In making this website and exploring the concept of web2.0 in general, I've inevitably come across crowdsourcing, and it's very relevant to visual novels.
The whole concept behind crowdsourcing is the idea of efficiency. A true crowdsource platform would enable employers, and in this case, visual novel writers, to find the help they need without going through troublesome old methods. Here's an example, a typical VN team used to have a writer and an artist. After getting a script, the team would either draw images or go shoot some photographs. But let's say what if the photographs needed were some of Tokyo, some of Berlin, some of insides of luxury condos, but the dev team lives in a shack in Vancouver. It's inefficient and expensive for those people to get access to those areas that other people can easily get access to for free. In cases like this, there absolutely needs to be a better way. The answer is crowdsourcing. Put the needs on the website, and ask for other people to help you.
The platform (hypothetical) is there to help writers and artists connect, reward those people that have helped you, and create a reputation system to allow those with the highest quality overall rise to the top.
Let's give a more typical example. Let's say I am a writer (who's not an artist) who wrote this long VN that requires 1000 sprites. The old way would involve getting a trusted artist friend to help you draw those sprites. What if you don't have such a trusted friend, then would your completely genius VN go to complete waste? Now that we have the Internet, you can post on message boards about getting artists. The artists that come may be of varying quality, they don't really know you, and here is the biggest problem, they may leave at any time. It's also hard to hire another artist when you already have an artist, it creates conflicts. Managing artists is a huge job inofitself. It's hard, it takes tremendous time, it's time better spent doing actual writing. Sometimes internet strangers can come together in teams to produce a great thing, but it's difficult, and messy, and prone to failure.
There is a better model, the one used by tlwiki, by open source communities, one that doesn't involve teams. Rather than say, I need to build a team with these people, you say, I need to build a VN, and these are the things that need to be done. I need a 50 drawings of a blond girl in these poses, she needs to have so and so attributes, here is my real life model or anime character as model, I also want it in this style. In this scenario, artists would contribute simply contribute sprites to the VN without worrying about being in or out of some elite group. The writer would decide which ones are of sufficient quality, and pretty soon the task list would be complete, without any team management at all.

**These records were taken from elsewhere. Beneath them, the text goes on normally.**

(** One event only extends the accumulated texts. *)
Lemma handle_extends (self self' : t) (ev : event) (k v : string) :
  handle self ev = Ok self' → values self !! k = Some v →
  ∃ more, values self' !! k = Some (v +:+ more).
Proof.
  intros H Hk. destruct ev as [tag attrs|data|tag]; simpl in H.
  - injection H as <-. rewrite handle_starttag_identified.
    destruct (identified tag attrs) as [i|]; simpl.
    + rewrite ScannerFacts.setdefault_lookup. case_decide; subst.
      * rewrite Hk. simpl. exists "". by rewrite sapp_nil_r.
      * exists "". by rewrite sapp_nil_r.
    + exists "". by rewrite sapp_nil_r.
  - unfold handle_data in H.
    repeat (case_match; simplify_eq/=);
      try (exists ""; by rewrite sapp_nil_r).
    + rewrite lookup_insert. case_decide; subst.
      * simplify_eq. eauto.
      * exists "". by rewrite sapp_nil_r.
    + rewrite lookup_insert. case_decide; subst.
      * simplify_eq.
        match goal with H : truthy ?c = false |- _ =>
          apply truthy_false in H; subst end.
        eexists. by rewrite sapp_nil_l.
      * exists "". by rewrite sapp_nil_r.
  - injection H as <-. unfold handle_endtag. case_decide; simpl;
      exists ""; by rewrite sapp_nil_r.
Qed.

Lemma feed_extends (events : list event) (self self' : t) (k v : string) :
  feed self events = Ok self' → values self !! k = Some v →
  ∃ more, values self' !! k = Some (v +:+ more).
Proof.
  revert self v. induction events as [|ev events IH]; intros self v; simpl.
  { intros [= <-] Hk. exists "". by rewrite sapp_nil_r. }
  destruct (handle self ev) as [self1|e] eqn:E; simpl; [|done].
  intros Hf Hk. destruct (handle_extends _ _ _ _ _ E Hk) as [m1 H1].
  destruct (IH _ _ Hf H1) as [m2 H2]. exists (m1 +:+ m2).
  by rewrite <- sapp_assoc.
Qed.

Lemma feed_no_current (texts : list string) (self : t) :
  _current_id self = None → feed self (Data <$> texts) = Ok self.
Proof.
  intros H. induction texts as [|data texts IH]; [done|].
  rewrite fmap_cons. simpl. unfold handle_data. rewrite H. simpl. exact IH.
Qed.
Lemma build_updateData_returns finalConfig :
  exists updateData,
    build_updateData finalConfig = ret updateData
    /\ parameters_changed updateData = supplied finalConfig.
Proof.
  unfold build_updateData. cbv zeta.
  destruct (truthy (assoc "params" finalConfig)
            && negb (length (own_props (assoc "params" finalConfig)) =? 0)%nat)
    eqn:Hparams.
  - pose proof Hparams as Htruthy. apply andb_prop in Htruthy as [Htruthy _].
    destruct (normalizeParameters_truthy _ Htruthy) as (normalized & Hnorm & Hn).
    rewrite Hnorm. rewrite !bind_ret_fun. eexists. split; [reflexivity |].
    unfold parameters_changed, supplied. cbv zeta. rewrite Hparams.
    rewrite !assoc_set_if, !assoc_assoc_set.
    cbn [String.eqb Ascii.eqb Bool.eqb]. rewrite ?andb_false_r, ?andb_true_r.
    cbn [orb]. now rewrite Hn.
  - rewrite !bind_ret_fun. eexists. split; [reflexivity |].
    unfold parameters_changed, supplied. cbv zeta. rewrite Hparams.
    rewrite !assoc_set_if.
    cbn [String.eqb Ascii.eqb Bool.eqb assoc]. rewrite ?andb_false_r, ?andb_true_r.
    cbn [orb truthy].
    rewrite !truthy_if_truthy. cbn [truthy]. rewrite ?orb_false_r.
    destruct (defined (assoc "areSubscribersOrdered" finalConfig)) eqn:Hd;
      [rewrite Hd | reflexivity].
    reflexivity.
Qed.

Lemma trace_bind_call {B} kind c (k : JSVal -> M B) tape :
  (forall v, emits (quiet kind) (k v)) ->
  exists after,
    trace (bind (call c) k tape) = Called c :: after /\ calls kind after = 0.
Proof.
  intros Hk. unfold bind, call. destruct tape as [|[v|e] tape']; cbn.
  - now exists [].
  - exists (trace (k v tape')). split; [reflexivity | now apply emits_calls].
  - now exists [].
Qed.

Section Parameters.

Variable env : Env.

Lemma protect_create_quiet_update client finalConfig source updateData :
  emits (quiet is_updateApplication)
    (protect_create env client finalConfig source updateData).
Proof.
  eapply emits_weaken; [apply quiet_either_l | apply protect_create_quiet].
Qed.

Lemma pollProtection_quiet_update client applicationId protectionId fragments :
  emits (quiet is_updateApplication)
    (pollProtection client applicationId protectionId fragments).
Proof.
  eapply emits_weaken; [apply quiet_either_l | apply pollProtection_quiet].
Qed.

Lemma protect_finish_quiet_update p destCallback :
  emits (quiet is_updateApplication) (protect_finish env p destCallback).
Proof.
  eapply emits_weaken; [apply quiet_either_l | apply protect_finish_quiet].
Qed.

Ltac quiet_update :=
  repeat first
    [ apply protect_create_quiet_update | apply pollProtection_quiet_update
    | apply protect_finish_quiet_update | apply emits_errorHandler
    | emits_step ];
  try exact I; try reflexivity.

(** C3, as the code has it.  Take a run of [protectAndDownload] that has
    dealt with the sources.  If the configuration supplies a non-empty
    [params], [applicationTypes], [languageSpecifications], [browsers] or
    an [areSubscribersOrdered] that is not [undefined], and [intoObjectType]
    answers, the run makes exactly one [updateApplication] call, and no
    [createApplicationProtection] call comes before it.  Otherwise the run
    makes no [updateApplication] call at all: [sourceMaps] is not among the
    options that trigger the update. *)
Theorem parameters_updated_once_before_job_creation
    (cpo : ConfigArg) (destCallback : option string) (tape : list Answer)
    (s : Prepared) (before : list Event) (tape' : list Answer) :
  protect_until_sources env cpo destCallback tape = mkRun (Returned s) before tape' ->
  let r := protectAndDownload env cpo destCallback tape in
  (supplied (prepared_config s) = true ->
     forall applicationUpdate tape'',
       tape' = Resolve applicationUpdate :: tape'' ->
       exists updateData after,
         let upto :=
           before ++ debug_log env "Updating parameters of protection"
           ++ [Called (intoObjectType (JObj updateData) "Application")] in
         trace r = upto ++ Called (update_application applicationUpdate) :: after
         /\ calls is_updateApplication upto = 0
         /\ calls is_createApplicationProtection upto = 0
         /\ calls is_updateApplication after = 0
         /\ calls is_updateApplication (trace r) = 1)
  /\ (supplied (prepared_config s) = false ->
     calls is_updateApplication (trace r) = 0).
Proof.
  intros Hprefix r.
  destruct (build_updateData_returns (prepared_config s)) as (updateData & Hud & Hchanged).
  assert (Hbefore : calls job_call before = 0).
  { pose proof (emits_calls job_call _
                  (protect_until_sources_quiet env cpo destCallback) tape) as H.
    now rewrite Hprefix in H. }
  assert (Hbefore_update : calls is_updateApplication before = 0).
  { pose proof (emits_calls is_updateApplication _
                  (emits_weaken _ _ _ (quiet_either_l _ _)
                     (protect_until_sources_quiet env cpo destCallback)) tape) as H.
    now rewrite Hprefix in H. }
  assert (Hbefore_create : calls is_createApplicationProtection before = 0).
  { pose proof (emits_calls is_createApplicationProtection _
                  (emits_weaken _ _ _
                     (fun ev H => quiet_either_l _ _ _ (quiet_either_r _ _ _ H))
                     (protect_until_sources_quiet env cpo destCallback)) tape) as H.
    now rewrite Hprefix in H. }
  assert (Hr : r = prepend before
                     (bind (protect_job env s) (fun p => protect_finish env p destCallback)
                        tape')).
  { subst r. unfold protectAndDownload, protect_until_polled.
    rewrite bind_assoc. now rewrite (bind_run _ _ _ _ _ _ Hprefix). }
  assert (Hjob : forall t,
    bind (protect_job env s) (fun p => protect_finish env p destCallback) t
    = bind (when (supplied (prepared_config s))
              (when (debug env) (console log [Lit "Updating parameters of protection"]) ;;
               applicationUpdate <- call (intoObjectType (JObj updateData) "Application") ;;
               updateApplicationRes <-
                 updateApplication (prepared_client s) applicationUpdate JUndefined ;;
               when (debug env)
                 (console log [Lit "Finished updating parameters of protection"] ;;
                  console error [Val updateApplicationRes]) ;;
               errorHandler updateApplicationRes ;;
               ret tt))
        (fun _ =>
           p <- (protectionId <- protect_create env (prepared_client s)
                                   (prepared_config s) (prepared_source s) updateData ;;
                 fragments <- call getProtectionDefaultFragments ;;
                 protection <- pollProtection (prepared_client s)
                                 (assoc "applicationId" (prepared_config s))
                                 protectionId fragments ;;
                 ret (mkPolled (prepared_client s) (prepared_config s)
                        (prepared_filesDest s) protectionId protection)) ;;
           protect_finish env p destCallback) t).
  { intros t. unfold protect_job. cbv zeta. unfold protect_parameters.
    rewrite !bind_assoc, Hud, bind_ret, bind_assoc, Hchanged.
    reflexivity. }
  rewrite Hjob in Hr. clear Hjob.
  split; intros Hsupplied; rewrite Hsupplied in Hr; cbn [when] in Hr.
  - intros applicationUpdate tape'' ->. exists updateData.
    assert (Hr' : exists after,
      trace r = (before ++ debug_log env "Updating parameters of protection"
                 ++ [Called (intoObjectType (JObj updateData) "Application")])
                ++ Called (update_application applicationUpdate) :: after
      /\ calls is_updateApplication after = 0).
    { rewrite Hr. unfold updateApplication, console, debug_log.
      destruct (debug env) eqn:Hdebug; cbn [when]; repeat run_step;
      match goal with
      | |- context [bind (call ?c) ?k ?t] =>
          destruct (trace_bind_call is_updateApplication c k t) as (after & Htr & Hafter);
            [intros v; quiet_update |]
      end;
      exists after; (split; [| exact Hafter]);
      unfold prepend; cbn [trace]; rewrite Htr;
      unfold update_application; rewrite <- !app_assoc; reflexivity. }
    destruct Hr' as (after & Htr & Hafter). exists after. cbv zeta.
    assert (Hupto_update : calls is_updateApplication
              (before ++ debug_log env "Updating parameters of protection"
               ++ [Called (intoObjectType (JObj updateData) "Application")]) = 0).
    { rewrite !calls_app, Hbefore_update. unfold debug_log. now destruct (debug env). }
    repeat split.
    + exact Htr.
    + exact Hupto_update.
    + rewrite !calls_app, Hbefore_create. unfold debug_log. now destruct (debug env).
    + exact Hafter.
    + rewrite Htr, calls_app, Hupto_update.
      replace (Called (update_application applicationUpdate) :: after)
        with ([Called (update_application applicationUpdate)] ++ after) by reflexivity.
      now rewrite calls_app, Hafter.
  - rewrite Hr. unfold prepend. cbn [trace]. rewrite calls_app, Hbefore_update.
    apply emits_calls. quiet_update.
Qed.
Lemma single_row_window_persistence_witness :
  exists self' r,
    simulate_step [7; -9]
      (set_vehicle_counts [[1; 2]]
         {| num_lanes := 2; history_length := 1; cycle_length := 120;
            vehicle_counts := []; signal_timings := [] |})
      = (self', Ok r) /\
    vehicle_counts self' = [[7; -9]] /\
    forall lane, (lane < 2)%nat ->
      nth lane (predicted_counts r) 0 == Qmax (nth lane [7; -9] 0) 0.
Proof.
  apply (single_row_window_persistence
           (set_vehicle_counts [[1; 2]]
              {| num_lanes := 2; history_length := 1; cycle_length := 120;
                 vehicle_counts := []; signal_timings := [] |})
           [7; -9]).
  - unfold well_shaped, lanes, window; cbn.
    repeat split; try lia; repeat constructor.
  - reflexivity.
  - reflexivity.
Defined.
Lemma join_loop_steps (t : Z) (st : main_state) :
  sized st → 0 < num_iters →
  ∃ st',
    for_loop 0 num_blocksX
      (λ blockX st,
         for_loop 0 num_blocksY (λ blockY st, join_ult t blockX blockY st)
           st) st
    = Ok st'
    ∧ sized st'
    ∧ steps_of i0 (calls _ st')
      = steps_of i0 (calls _ st)
        ++ [ if t =? num_iters - 1 then call_free _ i0 else call_join _ i0 ].
Proof.
  intros Hst Hn.
  set (l := [ if t =? num_iters - 1 then call_free ABT_pool i0
              else call_join _ i0 ]).
  destruct (for_loop_inv (λ x st', stepped st l x 0 st')
              (λ blockX st,
                 for_loop 0 num_blocksY
                   (λ blockY st, join_ult t blockX blockY st) st)
              0 num_blocksX st) as (st' & Hrun & Hend).
  - lia.
  - by apply stepped_start.
  - intros x s Hx Hs.
    destruct (for_loop_inv (λ y st', stepped st l x y st')
                (λ blockY st, join_ult t x blockY st)
                0 num_blocksY s) as (s' & Hrow & Hs').
    + lia.
    + done.
    + intros y u Hy [Hu Hc].
      rewrite (join_ult_ok t x y u) by lia.
      eexists. split; [done |]. split; [done |].
      simpl. unfold StencilMain.steps_of. rewrite filter_app.
      fold (steps_of i0 (calls _ u)). rewrite Hc, <- app_assoc. f_equal.
      unfold StencilMain.before.
      destruct (decide (x = x0 ∧ y = y0)) as [[-> ->] | Hne].
      * rewrite bool_decide_eq_false_2 by lia.
        rewrite bool_decide_eq_true_2 by lia. simpl.
        by rewrite filter_cons_True by (by destruct (t =? num_iters - 1)).
      * assert (x + y * num_blocksX ≠ i0) as Hi.
        { intros Heq. apply index_inj in Heq; [tauto | lia ..]. }
        rewrite filter_cons_False by (by destruct (t =? num_iters - 1)).
        rewrite filter_nil, app_nil_r.
        by rewrite (bool_decide_ext _ (x0 < x ∨ x0 = x ∧ y0 < y + 1))
          by lia.
    + exists s'. split; [done |]. by apply stepped_row.
  - exists st'. split; [done |]. by apply stepped_end.
Qed.
(* ===================================================================== *)
(** * The admin storage-set flows *)
(* ===================================================================== *)

Section StorageFlows.
Import Flow MapApi.
Context `{JS.Host}.

(** The edit form of the Shelves page with storage (200,250) for a shelf
    stored at (100,150): the request goes out, and no dialog precedes it. *)
Lemma handleSubmit_storage_example (res : Response JS.JsObj) :
  snd (ShelvesPage.handleSubmit_storage Scenario.form Scenario.S1_row res)
  = [PutShelfStorage "S1" 200 250 0].
Proof. destruct res; reflexivity. Qed.

(** [handleSubmit] sends the request exactly when the form's storage
    differs from the shelf's and both coordinates are given and are
    numbers. *)
Lemma handleSubmit_storage_trace (formData : ShelvesPage.FormData)
    (editingShelf : JS.JsObj) (res : Response JS.JsObj) :
  snd (ShelvesPage.handleSubmit_storage formData editingShelf res)
  = if ShelvesPage.storageLocChanged formData editingShelf
       && JS.defined (ShelvesPage.storage_x formData)
       && JS.defined (ShelvesPage.storage_y formData)
       && negb (PrimFloat.is_nan (JS.Number (ShelvesPage.storage_x formData)))
       && negb (PrimFloat.is_nan (JS.Number (ShelvesPage.storage_y formData)))
    then [PutShelfStorage (JS.String (JS.get editingShelf "id"))
            (JS.Number (ShelvesPage.storage_x formData))
            (JS.Number (ShelvesPage.storage_y formData))
            (ShelvesPage.num_or (JS.Number (ShelvesPage.storage_yaw formData)) 0)]
    else [].
Proof.
  unfold ShelvesPage.handleSubmit_storage, Api.setStorageLocation.
  destruct (ShelvesPage.storageLocChanged formData editingShelf
            && JS.defined (ShelvesPage.storage_x formData)
            && JS.defined (ShelvesPage.storage_y formData)); [|reflexivity].
  cbn.
  destruct (PrimFloat.is_nan (JS.Number (ShelvesPage.storage_x formData))); [reflexivity|].
  destruct (PrimFloat.is_nan (JS.Number (ShelvesPage.storage_y formData))); [reflexivity|].
  destruct res; reflexivity.
Qed.

End StorageFlows.
(* ===== verification/_CoqProject ===== *)
-Q . S2P
Prelude.v
Bytes.v
Value.v
Caps.v
Config.v
Id.v
Node.v
Hostcall.v
Handles.v
Connector.v
Engine.v
Requests.v
Msgpack.v
Swarm.v
SwarmQuiet.v
SwarmInv.v
SwarmKill.v
SwarmSafe.v
SwarmStep.v
SwarmLive.v
Toy.v
SwarmSpec.v
Pump.v
SwarmDemo.v
Time.v
Realm.v
Canon.v
Sign.v
Project.v
Consent.v
Gsr.v
ConsentDemo.v
Session.v
SessionSpec.v
SessionTable.v
SessionDemo.v
Backend.v
Jail.v
JailSpec.v
Reach.v
ReachSpec.v
Args.v
Resolve.v
ResolveSpec.v
Root.v
Gate.v
Deploy.v
DeploySpec.v
Boot.v
BootDemo.v
Rest.v
RestBody.v
RestSpec.v
ChunkSpec.v
BodySpec.v
RestDemo.v
Float.v
Table.v
TableSpec.v
Parquet.v
ParquetSpec.v
Data.v
DataDemo.v
Presence.v
Forward.v
Host.v
HostSpec.v
StreamSpec.v
Caller.v
HostDemo.v
Modules.v
ModulesSpec.v
Chunk.v
Require.v
Snapshot.v
Kv.v
KvSpec.v
Listen.v
ListenSpec.v
Serve.v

Here's a hypothetical for how compensation might work. A sold VN might typically go half to the writer and half to the artists. The (hypothetical) platform would calculate the percentage of images contributed to the final VN from each artist. Then that percentage would be multiplied to the half of the revenue allotted to the artists, and the artists would be paid by that amount. If the writer wants to compete for higher quality images, s/he might raise the percentage allotted to artists. It should also be possible to assigned different values to different images, ie CGs are three times higher than sprites and photographs only one third as valuable as sprites.
(Of course none of this applies to free VNs, people will get only credit and no money.)
Using this method, the VN artists would be able to choose and draw for only characters s/he is interested in / are good at, be able to work on multiple VNs without investing too much into one and having it fail and having his/her work all be worthless, be able to draw as much or as little he or she wishes without any schedule or deadline, and have clear and tangible rewards without inside bickering.
There will also be rules regarding the clarity of writer's spec writing, as in, it must be very clear to minimize miscommunication. The writer must also have the VN 60% outlined and at least 15% written to use the platform (only real projects allowed, no wastes of time).
My interest in this is to help improve the quality of visual novels overall. I know many talented writers who do not have access to artists… They hang out in totally separate communities. By connecting writers to artistic talent (this might also work for things like sound effects or BG music) .
Comments are welcomed of course on this idea. I really want to know how many people would be interested in something like this.
CrowdSourcing
2:32 am 28/07/2010
The project that this feedback is for:
NovelStream Type:
Let's talk about... Status:
Under discussion 
Comments
As an artist I have to say how I feel, but the purpose of this is the gauge interest not ask if this is OK. So morals aside... If there's money involved people will be interested. I know I would probably try it out. It could do well especially if you got other art communities not just the regulars in visual novel communities involved.
This does apply more pressure on artists to do their absolute best on every spec, but I'm not sure that stunts creativity in any way. I remember reading an article about how many female writers only ended up writing after their husbands died and they had to support themselves. If they weren't widowed the world would've probably lost out on many great pieces of art.
This is a big potential problem and depends on how well authors are able to describe and establish a standard spec. I mean I can see this working well, after all there are many teams with more than 1 artist, and they work together somehow. But I can see less artistically inclined writers picking art that don't fit well together and making something poor. Like many things, this depends on the ability of the writer to make good designs, and design a spec. I would also urge artists to not work for writers who seem incapable of designing a good spec, as the output is not likely to be good.
I'm also thinking that maybe teams can hire trusted 'art directors' or 'head artist' who can get perhaps 10-15% equity and handle coordination between artists, and write specs for writers who are less artistically inclined.
Thanks for your thoughts.
It'll be interesting, that's for sure.